Il y avait une volonté du ministère de la Justice d’orienter les procès vers une justice expéditive qui ne tient pas assez compte du rôle de la défense en tant que contrepoids à l’accusation publique et qui porte la contradiction.

 

La défense n’est pas un luxe mais un acquis qu’il faut renforcer puisqu’elle contribue aussi à éclairer le tribunal et le juge sur les faits et la bonne exégèse de la loi pour parvenir à la vérité. En somme, lorsqu’on parcourt les textes des Procédures civile et pénale, tels que votés au Parlement, on s’aperçoit qu’on vise à imposer une justice administrative sans un véritable contre-pouvoir, ce qui est incontestablement préjudiciable au procès équitable.

 

-Le ministre, Abdellatif Ouahbi, se plaint souvent de la lenteur de la Justice. C’est sous ce prétexte qu’il justifie plusieurs mesures dans la Procédure civile dont le plafonnement des recours.

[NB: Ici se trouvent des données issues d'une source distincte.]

(** [run_scrape_and_map], lines 439-459. *)
Definition excel_run_scrape_and_map (s : excel_server) : response * excel_server :=
  match MatchExcelStore.main_scrape_and_map ddl read_excel locations_file dump
          token_set_ratio (excel_store s) with
  | (Ok results, st) =>
      ({| status := "success"; count := Some (length results);
          message := Some success_message; http_status := 200 |},
       {| excel_store := st; excel_driver_quit := true |})
  | (Raise e, st) =>
      ({| status := "error"; count := None; message := Some e; http_status := 500 |},
       {| excel_store := snd (MatchExcelStore.lift (MatchExcelRun.print (FatalError e)) st);
          excel_driver_quit := true |})
  end.

End Excel.

(** *** [main.py] *)

Record main_server : Type := mk_main {
  main_run : MainRun.state;
  main_driver_quit : bool
}.

(** [all_results = []], line 282. *)
Definition main_new_results : M MainRun.state unit :=
  fun s => (Ok tt, {| MainRun.table := MainRun.table s;
                      MainRun.all_results := [];
                      MainRun.snapshot := MainRun.snapshot s |}).

Section MainPy.

Variable token_set_ratio : string -> string -> Q.

(** [main_scrape_and_map], lines 279-293, from its first line. *)
Definition main_main_scrape_and_map
    (setup : result (list Raw.row))
    (locations_file : result (list (Crawl.visit MainEngine.Item.t)))
  : M MainRun.state (list MainEngine.Out.t) :=
  match setup with
  | Raise e => raise e
  | Ok excel =>
      let df_master := MainEngine.load_csl_hotels excel in
      _ <- main_new_results ;;
      match locations_file with
      | Raise e => raise e
      | Ok locations =>
          _ <- MainRun.for_each_location token_set_ratio df_master locations ;;
          _ <- MainRun.write_snapshot ;;
          fun s => (Ok (MainRun.all_results s), s)
      end
  end.

(** [run_scrape_and_map], lines 300-308: [try ... finally], no handler. *)
Definition main_run_scrape_and_map
    (setup : result (list Raw.row))
    (locations_file : result (list (Crawl.visit MainEngine.Item.t)))
    (s : main_server) : result response * main_server :=
  match main_main_scrape_and_map setup locations_file (main_run s) with
  | (Ok results, st) =>
      (Ok {| status := "success"; count := Some (length results);
             message := None; http_status := 200 |},
       {| main_run := st; main_driver_quit := true |})
  | (Raise e, st) => (Raise e, {| main_run := st; main_driver_quit := true |})
  end.

End MainPy.

End Server.

(** ** Sample data

    A small registry, a few discovered pages and a stand-in scorer, on which
    the engine is run in the examples below.  The stand-in gives 100 to equal
    keys, 90 when one key is the other followed by more words, and 0
    otherwise; it is not rapidfuzz's measure, only a function of the right
    type. *)

Module Sample.

Fixpoint is_prefix (a b : string) : bool :=
  match a, b with
  | EmptyString, _ => true
  | String x a', String y b' => Ascii.eqb x y && is_prefix a' b'
  | String _ _, EmptyString => false
  end.

Definition ratio (a b : string) : Q :=
  if String.eqb a b then 100%Q
  else if String.eqb a "" || String.eqb b "" then 0%Q
  else if is_prefix (a ++ " ") b || is_prefix (b ++ " ") a then 90%Q
  else 0%Q.

Definition excel : list Raw.row :=
  [ Raw.mk "SEADT" (PyStr "Hilton Seattle Downtown") (PyStr "Seattle") (PyStr "WA")
           (PyStr "US") (Num (476 # 10)) (Num (-1223 # 10));
    Raw.mk "SEAAP" (PyStr "Hilton Seattle Airport") (PyStr "Seattle") (PyStr "WA")
           (PyStr "US") (Num (474 # 10)) (Num (-1223 # 10));
    Raw.mk "SEADT2" (PyStr "Hilton Seattle Downtown") (PyStr "Seattle") (PyStr "WA")
           (PyStr "US") (Num (476 # 10)) (Num (-1223 # 10));
    Raw.mk "PAROP" (PyStr "Hilton Paris Opera") (PyStr "Paris") PyNaN
           (PyStr "France") (Num (489 # 10)) (Num (23 # 10)) ].

Definition seattle_page : MatchExcelEngine.Item.t :=
  MatchExcelEngine.scrape_single_hotel
    "Hilton Seattle Downtown" "Seattle, WA 98101, United States"
    "https://www.hilton.com/en/hotels/seadt/".

Definition paris_page : MatchExcelEngine.Item.t :=
  MatchExcelEngine.scrape_single_hotel
    "Hampton Paris" "Paris, France" "https://www.hilton.com/en/hotels/parhx/".

Definition empty_address_page : MatchExcelEngine.Item.t :=
  MatchExcelEngine.scrape_single_hotel
    "Hilton Nowhere" "" "https://www.hilton.com/en/hotels/none/".

Definition nan_city_page : MatchExcelEngine.Item.t :=
  MatchExcelEngine.scrape_single_hotel
    "Hilton Nan" "NaN, Thailand" "https://www.hilton.com/en/hotels/nan/".

Definition df_master : list Master.row := MatchExcelEngine.load_csl_hotels excel.

Definition seattle_outcome : MatchExcelEngine.Out.t :=
  MatchExcelEngine.decide_match ratio seattle_page
    (MatchExcelEngine.candidates_for seattle_page df_master).

Definition paris_outcome : MatchExcelEngine.Out.t :=
  MatchExcelEngine.decide_match ratio paris_page
    (MatchExcelEngine.candidates_for paris_page df_master).

(** Pages as [main.py] records them.  Its parser takes the city from the
    fourth comma-separated part from the end and the state from the third,
    so the addresses are written with four parts. *)
Definition main_seattle_page : MainEngine.Item.t :=
  MainEngine.scrape_single_hotel
    "Hilton Seattle Downtown" "Seattle, WA, 98101, United States"
    "https://www.hilton.com/en/hotels/seadt/".

Definition main_nan_city_page : MainEngine.Item.t :=
  MainEngine.scrape_single_hotel
    "Hilton Nan" "NaN, , , Thailand" "https://www.hilton.com/en/hotels/nan/".

Definition main_df_master : list Master.row := MainEngine.load_csl_hotels excel.

(** Three locations: the first is scraped, the driver times out on the
    second after one link, the third is scraped. *)
Definition locations : list (string * Crawl.visit MatchExcelEngine.Item.t) :=
  [ ("https://www.hilton.com/en/locations/usa/washington/seattle/",
     Crawl.mk [Some seattle_page; None] None);
    ("https://www.hilton.com/en/locations/thailand/",
     Crawl.mk [Some nan_city_page] (Some "TimeoutException"));
    ("https://www.hilton.com/en/locations/france/paris/",
     Crawl.mk [Some paris_page] None) ].

(** A table prepared for the statement of [save_to_db]: its columns, none
    of them limited in width, and a unique index on [(hotel_code, url)]. *)
Definition prepared (nulls_distinct : bool) : Table.schema :=
  {| Table.columns := map Table.unlimited ("id" :: "created_at" :: Table.INSERT_COLUMNS);
     Table.unique_hotel_code_url := Some nulls_distinct |}.

(** A table with every column of the statement but [country_code], and the
    index: [create_table_if_not_exists] adds the column as [VARCHAR(5)]. *)
Definition without_country_code : Table.schema :=
  {| Table.columns :=
       map Table.unlimited
         (List.filter (fun name => negb (String.eqb name "country_code"))
            ("id" :: "created_at" :: Table.INSERT_COLUMNS));
     Table.unique_hotel_code_url := Some true |}.

Definition store (db : option Table.schema) (table : list MatchExcelEngine.Out.t)
  : MatchExcelStore.state :=
  {| MatchExcelStore.run := MatchExcelRun.initial table; MatchExcelStore.schema := db |}.

Definition main_locations : list (Crawl.visit MainEngine.Item.t) :=
  [ Crawl.mk [Some main_seattle_page] None;
    Crawl.mk [] (Some "TimeoutException");
    Crawl.mk [Some main_seattle_page] None ].

End Sample.

(** * Properties *)

(** ** Strings *)

Section StringFacts.

Lemma rstrip_cons_nonspace (c : ascii) (s : string) :
  is_space c = false -> rstrip (String c s) = String c (rstrip s).
Proof.
  intros Hc. simpl. destruct (rstrip s); [now rewrite Hc | reflexivity].
Qed.

Lemma rstrip_idem (s : string) : rstrip (rstrip s) = rstrip s.
Proof.
  induction s as [|c s IH]; [reflexivity|].
  simpl. destruct (rstrip s) as [|d r] eqn:E.
  - destruct (is_space c) eqn:Hc; [reflexivity|].
    simpl. now rewrite Hc.
  - change (rstrip (String c (String d r)))
      with (match rstrip (String d r) with
            | EmptyString => if is_space c then EmptyString else String c EmptyString
            | r' => String c r'
            end).
    now rewrite IH.
Qed.

(** What [lstrip] returns is empty or starts with a character that is not
    white space. *)
Lemma lstrip_head (s : string) :
  lstrip s = "" \/ exists c r, lstrip s = String c r /\ is_space c = false.
Proof.
  induction s as [|c s IH]; [now left|].
  simpl. destruct (is_space c) eqn:Hc; [exact IH|].
  right. now exists c, s.
Qed.

Lemma lstrip_nonspace (c : ascii) (s : string) :
  is_space c = false -> lstrip (String c s) = String c s.
Proof. intros Hc. simpl. now rewrite Hc. Qed.

(** [strip] is idempotent: stripping a stripped segment changes nothing. *)
Lemma strip_idem (s : string) : strip (strip s) = strip s.
Proof.
  unfold strip. destruct (lstrip_head s) as [E | (c & r & E & Hc)]; rewrite E.
  - reflexivity.
  - rewrite (rstrip_cons_nonspace c r Hc), (lstrip_nonspace c _ Hc).
    rewrite <- (rstrip_cons_nonspace c r Hc). apply rstrip_idem.
Qed.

C’est un moyen, à ses yeux, de permettre à la Justice de trancher les contentieux plus rapidement. Qu’en pensez-vous ?

 

Personne ne comprend, aujourd’hui, cette urgence à réformer le système judiciaire avec autant de hâte. On parle des échéances qui arrivent, comme la Coupe du Monde, mais ça me paraît assez spécieux comme argument puisque le Mondial nécessite juste des tribunaux ad hoc mobiles. On nous explique aussi la nécessité de promouvoir le climat des affaires mais cela dépend seulement des cabinets internationaux. Tout cela ne justifie pas cette offensive anti-avocat que mène le ministre de tutelle depuis son arrivée.

 

“On vise à imposer une justice administrative sans un véritable contre-pouvoir, ce qui est incontestablement préjudiciable au procès équitable”

 

 

-Certains avocats pensent que cette volonté d’aller vers une justice plus expéditive est due à l’insuffisance des magistrats qui demeurent peu nombreux par rapport aux affaires soumises aux tribunaux. Partagez-vous cette conclusion ?

 

 

Quand on plafonne les recours sur une base purement financière, cela montre qu’il y a un référentiel pro-business chez le gouvernement qui donne l’impression de ne pas attacher d’importance à la consolidation de l’Etat de droit. J’en ai l’intime conviction. J’en déduis qu’il y a une volonté de régler la question statistique, en l’occurrence le manque de magistrats, par des artifices anticonstitutionnels. Au lieu de recruter des juges à l’occasion des projets de lois de finances, on préfère restreindre l’accès à la Justice.

 

Nous avons, aujourd’hui, plus de 4000 juges – dont seulement 2800 dans les tribunaux – alors que le reste demeure clairsemé dans différentes administrations. Il faut surtout recruter des magistrats de parquet. Il est inconcevable qu’il en y ait seulement une vingtaine dans une ville comme Casablanca.

 

-Combien faut-il, selon vos estimations, de juges pour combler le déficit actuel ?

 

Je trouve qu’il nous faut environ 10.000 magistrats pour garantir un fonctionnement normal de l’appareil judiciaire et alléger la charge qui pèse aujourd’hui sur les prétoires. Prenons juste l’exemple de la justice de famille qui demeure confrontée à une charge de travail énorme avec les 800.000 affaires de divorce par an. Celles-ci sont gérées par moins de 80 magistrats ; ça peut paraître hallucinant, mais c’est la réalité. Il en va de même pour la justice pénale, correctionnelle et commerciale… Imaginez qu’un magistrat traite actuellement l’équivalent de 600 à 1200 dossiers par an alors qu’il est censé en trancher une cinquantaine. Ce n’est plus une justice, c’est une usine à produire de mauvais verdicts !

 

-Les relations entre les Barreaux et le ministre de la Justice sont depuis longtemps tendues, c’est le moins que l’on puisse dire. Le dialogue est moins tumultueux actuellement ?

 

La colère persiste encore contre ce que nous appelons un tournant autoritaire contre lequel les avocats ont toujours résisté. Heureusement que notre profession est solidement organisée, ce qui nous permet de parler d’une seule voix et de l’imposer dans les négociations avec le gouvernement. Pour répondre à votre question, le dialogue a été rétabli avec la rupture, mais nous regrettons que les engagements du ministère ne soient pas tenus à plusieurs niveaux. L’arrêt de la Cour Constitutionnelle vient nous le démontrer une nouvelle fois.